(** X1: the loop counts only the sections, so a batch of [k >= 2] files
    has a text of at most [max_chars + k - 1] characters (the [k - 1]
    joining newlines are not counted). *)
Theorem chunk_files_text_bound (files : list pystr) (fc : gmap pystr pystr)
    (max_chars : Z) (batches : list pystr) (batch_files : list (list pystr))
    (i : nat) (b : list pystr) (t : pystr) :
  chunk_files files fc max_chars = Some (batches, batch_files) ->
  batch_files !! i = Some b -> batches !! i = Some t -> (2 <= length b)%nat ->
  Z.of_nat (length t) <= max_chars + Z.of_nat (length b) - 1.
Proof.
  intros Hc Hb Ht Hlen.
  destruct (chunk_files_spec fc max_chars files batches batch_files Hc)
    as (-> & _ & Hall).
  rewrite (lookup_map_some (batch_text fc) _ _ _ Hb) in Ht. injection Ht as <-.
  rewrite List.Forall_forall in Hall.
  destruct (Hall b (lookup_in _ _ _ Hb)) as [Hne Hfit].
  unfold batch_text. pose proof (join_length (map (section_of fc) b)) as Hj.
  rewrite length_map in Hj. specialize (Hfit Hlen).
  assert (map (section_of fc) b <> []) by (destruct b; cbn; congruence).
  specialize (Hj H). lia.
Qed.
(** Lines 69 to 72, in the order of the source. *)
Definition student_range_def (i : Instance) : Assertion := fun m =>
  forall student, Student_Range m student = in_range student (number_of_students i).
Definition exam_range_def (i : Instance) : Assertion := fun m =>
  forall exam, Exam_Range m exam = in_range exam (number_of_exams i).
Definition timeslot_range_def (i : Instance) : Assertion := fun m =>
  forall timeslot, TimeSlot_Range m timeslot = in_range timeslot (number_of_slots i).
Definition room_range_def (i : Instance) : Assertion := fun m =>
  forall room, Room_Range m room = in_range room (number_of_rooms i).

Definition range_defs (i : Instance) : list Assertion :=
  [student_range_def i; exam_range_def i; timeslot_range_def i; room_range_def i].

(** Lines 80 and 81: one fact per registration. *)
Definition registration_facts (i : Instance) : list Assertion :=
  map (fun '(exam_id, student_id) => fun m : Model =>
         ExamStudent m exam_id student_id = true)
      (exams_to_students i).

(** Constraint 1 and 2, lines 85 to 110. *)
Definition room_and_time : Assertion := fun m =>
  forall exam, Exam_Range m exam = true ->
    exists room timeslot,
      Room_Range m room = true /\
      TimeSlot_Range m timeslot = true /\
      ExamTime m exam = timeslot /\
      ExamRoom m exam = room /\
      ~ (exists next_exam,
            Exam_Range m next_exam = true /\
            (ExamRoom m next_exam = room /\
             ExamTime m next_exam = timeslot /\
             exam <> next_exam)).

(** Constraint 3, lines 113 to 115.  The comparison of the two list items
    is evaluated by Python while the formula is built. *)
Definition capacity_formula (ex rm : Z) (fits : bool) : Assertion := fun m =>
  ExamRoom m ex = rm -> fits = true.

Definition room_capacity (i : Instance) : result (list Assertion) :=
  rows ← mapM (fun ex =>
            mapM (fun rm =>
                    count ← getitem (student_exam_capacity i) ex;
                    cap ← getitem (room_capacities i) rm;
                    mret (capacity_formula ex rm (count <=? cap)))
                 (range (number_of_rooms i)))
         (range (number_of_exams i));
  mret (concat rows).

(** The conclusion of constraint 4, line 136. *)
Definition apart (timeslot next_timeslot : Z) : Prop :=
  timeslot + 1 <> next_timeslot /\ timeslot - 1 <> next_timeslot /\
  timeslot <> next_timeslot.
---
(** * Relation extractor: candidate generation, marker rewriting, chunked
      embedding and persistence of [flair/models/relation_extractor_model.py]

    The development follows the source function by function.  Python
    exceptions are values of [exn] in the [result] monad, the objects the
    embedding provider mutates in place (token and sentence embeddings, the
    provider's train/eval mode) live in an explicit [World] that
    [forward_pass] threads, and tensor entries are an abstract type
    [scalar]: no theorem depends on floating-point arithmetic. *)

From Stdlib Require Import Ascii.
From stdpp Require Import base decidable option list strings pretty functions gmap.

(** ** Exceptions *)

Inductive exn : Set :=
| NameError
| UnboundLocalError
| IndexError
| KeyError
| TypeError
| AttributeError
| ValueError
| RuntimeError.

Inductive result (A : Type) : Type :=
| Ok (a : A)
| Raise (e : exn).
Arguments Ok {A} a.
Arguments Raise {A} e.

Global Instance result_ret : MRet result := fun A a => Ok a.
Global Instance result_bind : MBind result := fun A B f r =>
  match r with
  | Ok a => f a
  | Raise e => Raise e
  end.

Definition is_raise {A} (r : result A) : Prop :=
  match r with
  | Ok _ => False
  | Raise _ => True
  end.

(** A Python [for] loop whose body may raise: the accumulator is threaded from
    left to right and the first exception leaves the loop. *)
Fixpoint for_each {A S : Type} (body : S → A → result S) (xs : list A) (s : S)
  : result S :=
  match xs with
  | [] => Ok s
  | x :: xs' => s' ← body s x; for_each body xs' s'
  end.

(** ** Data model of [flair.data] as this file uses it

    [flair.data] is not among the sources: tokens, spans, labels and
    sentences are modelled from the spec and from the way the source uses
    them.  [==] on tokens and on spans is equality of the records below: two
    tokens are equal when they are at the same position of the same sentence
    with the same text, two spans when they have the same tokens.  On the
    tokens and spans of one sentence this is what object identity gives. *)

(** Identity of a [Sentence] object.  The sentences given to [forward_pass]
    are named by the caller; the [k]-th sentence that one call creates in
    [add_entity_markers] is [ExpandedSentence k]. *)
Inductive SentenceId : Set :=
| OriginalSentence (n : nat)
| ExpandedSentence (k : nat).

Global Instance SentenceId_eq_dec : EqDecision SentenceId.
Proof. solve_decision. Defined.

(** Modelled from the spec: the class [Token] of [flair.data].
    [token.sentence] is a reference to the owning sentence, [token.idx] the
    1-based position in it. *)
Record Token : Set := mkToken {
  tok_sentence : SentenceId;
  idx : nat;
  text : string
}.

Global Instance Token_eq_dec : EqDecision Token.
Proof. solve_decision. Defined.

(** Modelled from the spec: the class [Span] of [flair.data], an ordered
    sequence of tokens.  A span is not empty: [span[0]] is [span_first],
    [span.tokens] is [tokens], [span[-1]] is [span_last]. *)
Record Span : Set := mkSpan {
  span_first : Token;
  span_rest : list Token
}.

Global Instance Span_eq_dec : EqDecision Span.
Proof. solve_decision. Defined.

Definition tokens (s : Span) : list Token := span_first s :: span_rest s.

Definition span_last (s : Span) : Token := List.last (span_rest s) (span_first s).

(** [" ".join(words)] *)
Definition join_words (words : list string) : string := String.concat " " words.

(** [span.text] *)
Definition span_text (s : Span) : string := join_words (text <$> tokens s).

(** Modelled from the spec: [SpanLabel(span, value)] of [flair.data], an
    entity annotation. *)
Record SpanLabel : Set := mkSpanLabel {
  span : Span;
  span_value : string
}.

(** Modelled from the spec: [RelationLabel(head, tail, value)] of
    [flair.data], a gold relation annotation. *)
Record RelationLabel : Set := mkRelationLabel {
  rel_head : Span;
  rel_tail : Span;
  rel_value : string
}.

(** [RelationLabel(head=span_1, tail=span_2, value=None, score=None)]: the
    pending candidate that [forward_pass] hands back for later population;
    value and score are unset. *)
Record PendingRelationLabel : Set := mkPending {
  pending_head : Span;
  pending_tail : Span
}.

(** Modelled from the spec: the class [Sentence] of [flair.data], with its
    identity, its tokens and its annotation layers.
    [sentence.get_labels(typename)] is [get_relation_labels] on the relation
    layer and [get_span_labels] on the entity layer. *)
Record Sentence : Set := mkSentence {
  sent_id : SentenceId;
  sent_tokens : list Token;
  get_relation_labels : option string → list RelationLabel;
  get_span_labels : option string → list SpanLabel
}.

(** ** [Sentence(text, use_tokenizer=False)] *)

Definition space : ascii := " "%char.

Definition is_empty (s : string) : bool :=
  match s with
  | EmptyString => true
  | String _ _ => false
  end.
==
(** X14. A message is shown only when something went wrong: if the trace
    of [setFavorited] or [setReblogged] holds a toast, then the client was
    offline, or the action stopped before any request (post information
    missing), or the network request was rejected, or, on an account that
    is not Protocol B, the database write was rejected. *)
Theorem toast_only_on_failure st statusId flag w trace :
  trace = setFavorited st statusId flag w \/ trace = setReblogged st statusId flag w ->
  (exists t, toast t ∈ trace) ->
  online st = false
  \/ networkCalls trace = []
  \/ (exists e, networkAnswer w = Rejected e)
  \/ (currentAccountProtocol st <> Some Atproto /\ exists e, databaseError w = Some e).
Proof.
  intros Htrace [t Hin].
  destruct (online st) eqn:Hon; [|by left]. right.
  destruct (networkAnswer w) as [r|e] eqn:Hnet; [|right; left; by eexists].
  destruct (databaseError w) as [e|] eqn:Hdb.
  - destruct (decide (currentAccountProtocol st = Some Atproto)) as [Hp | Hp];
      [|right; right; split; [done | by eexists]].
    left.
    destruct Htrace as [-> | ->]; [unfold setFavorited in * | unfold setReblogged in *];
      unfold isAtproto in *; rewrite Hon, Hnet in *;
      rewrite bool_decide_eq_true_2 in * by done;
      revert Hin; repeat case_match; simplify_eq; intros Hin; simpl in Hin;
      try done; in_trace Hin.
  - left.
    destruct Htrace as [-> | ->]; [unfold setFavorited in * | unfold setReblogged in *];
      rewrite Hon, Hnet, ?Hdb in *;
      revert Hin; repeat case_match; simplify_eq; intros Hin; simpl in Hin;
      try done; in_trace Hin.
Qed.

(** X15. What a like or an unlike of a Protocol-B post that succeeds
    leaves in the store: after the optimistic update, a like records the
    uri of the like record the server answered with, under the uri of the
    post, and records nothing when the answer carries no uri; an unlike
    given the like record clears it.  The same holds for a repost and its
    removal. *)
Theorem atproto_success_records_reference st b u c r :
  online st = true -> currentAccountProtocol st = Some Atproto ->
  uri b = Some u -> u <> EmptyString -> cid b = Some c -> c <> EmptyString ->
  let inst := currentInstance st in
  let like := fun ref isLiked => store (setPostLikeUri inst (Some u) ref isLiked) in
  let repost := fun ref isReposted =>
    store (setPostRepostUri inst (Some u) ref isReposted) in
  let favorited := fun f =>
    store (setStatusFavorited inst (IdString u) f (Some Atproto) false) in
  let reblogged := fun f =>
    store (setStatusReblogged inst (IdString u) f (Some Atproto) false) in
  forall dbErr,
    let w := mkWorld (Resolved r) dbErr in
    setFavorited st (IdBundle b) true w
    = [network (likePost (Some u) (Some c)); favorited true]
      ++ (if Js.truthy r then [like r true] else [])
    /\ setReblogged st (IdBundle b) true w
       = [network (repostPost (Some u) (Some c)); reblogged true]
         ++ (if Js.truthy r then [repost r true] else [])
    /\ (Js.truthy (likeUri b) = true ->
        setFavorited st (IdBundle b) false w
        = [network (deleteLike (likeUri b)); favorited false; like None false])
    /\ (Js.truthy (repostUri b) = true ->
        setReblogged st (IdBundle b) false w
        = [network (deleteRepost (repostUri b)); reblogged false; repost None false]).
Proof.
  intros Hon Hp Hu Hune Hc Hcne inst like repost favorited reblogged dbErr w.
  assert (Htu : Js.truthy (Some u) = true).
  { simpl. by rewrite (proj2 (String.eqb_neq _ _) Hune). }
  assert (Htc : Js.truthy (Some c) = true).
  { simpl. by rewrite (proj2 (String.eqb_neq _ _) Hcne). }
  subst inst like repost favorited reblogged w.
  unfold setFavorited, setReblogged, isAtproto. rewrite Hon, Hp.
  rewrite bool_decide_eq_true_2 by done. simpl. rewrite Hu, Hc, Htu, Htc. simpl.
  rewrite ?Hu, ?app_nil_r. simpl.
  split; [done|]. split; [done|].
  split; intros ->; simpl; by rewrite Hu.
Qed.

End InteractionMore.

Work request>
Every line above that carries the string "provider" should be copied.

The answer>
    embedding provider mutates in place (token and sentence embeddings, the
    provider's train/eval mode) live in an explicit [World] that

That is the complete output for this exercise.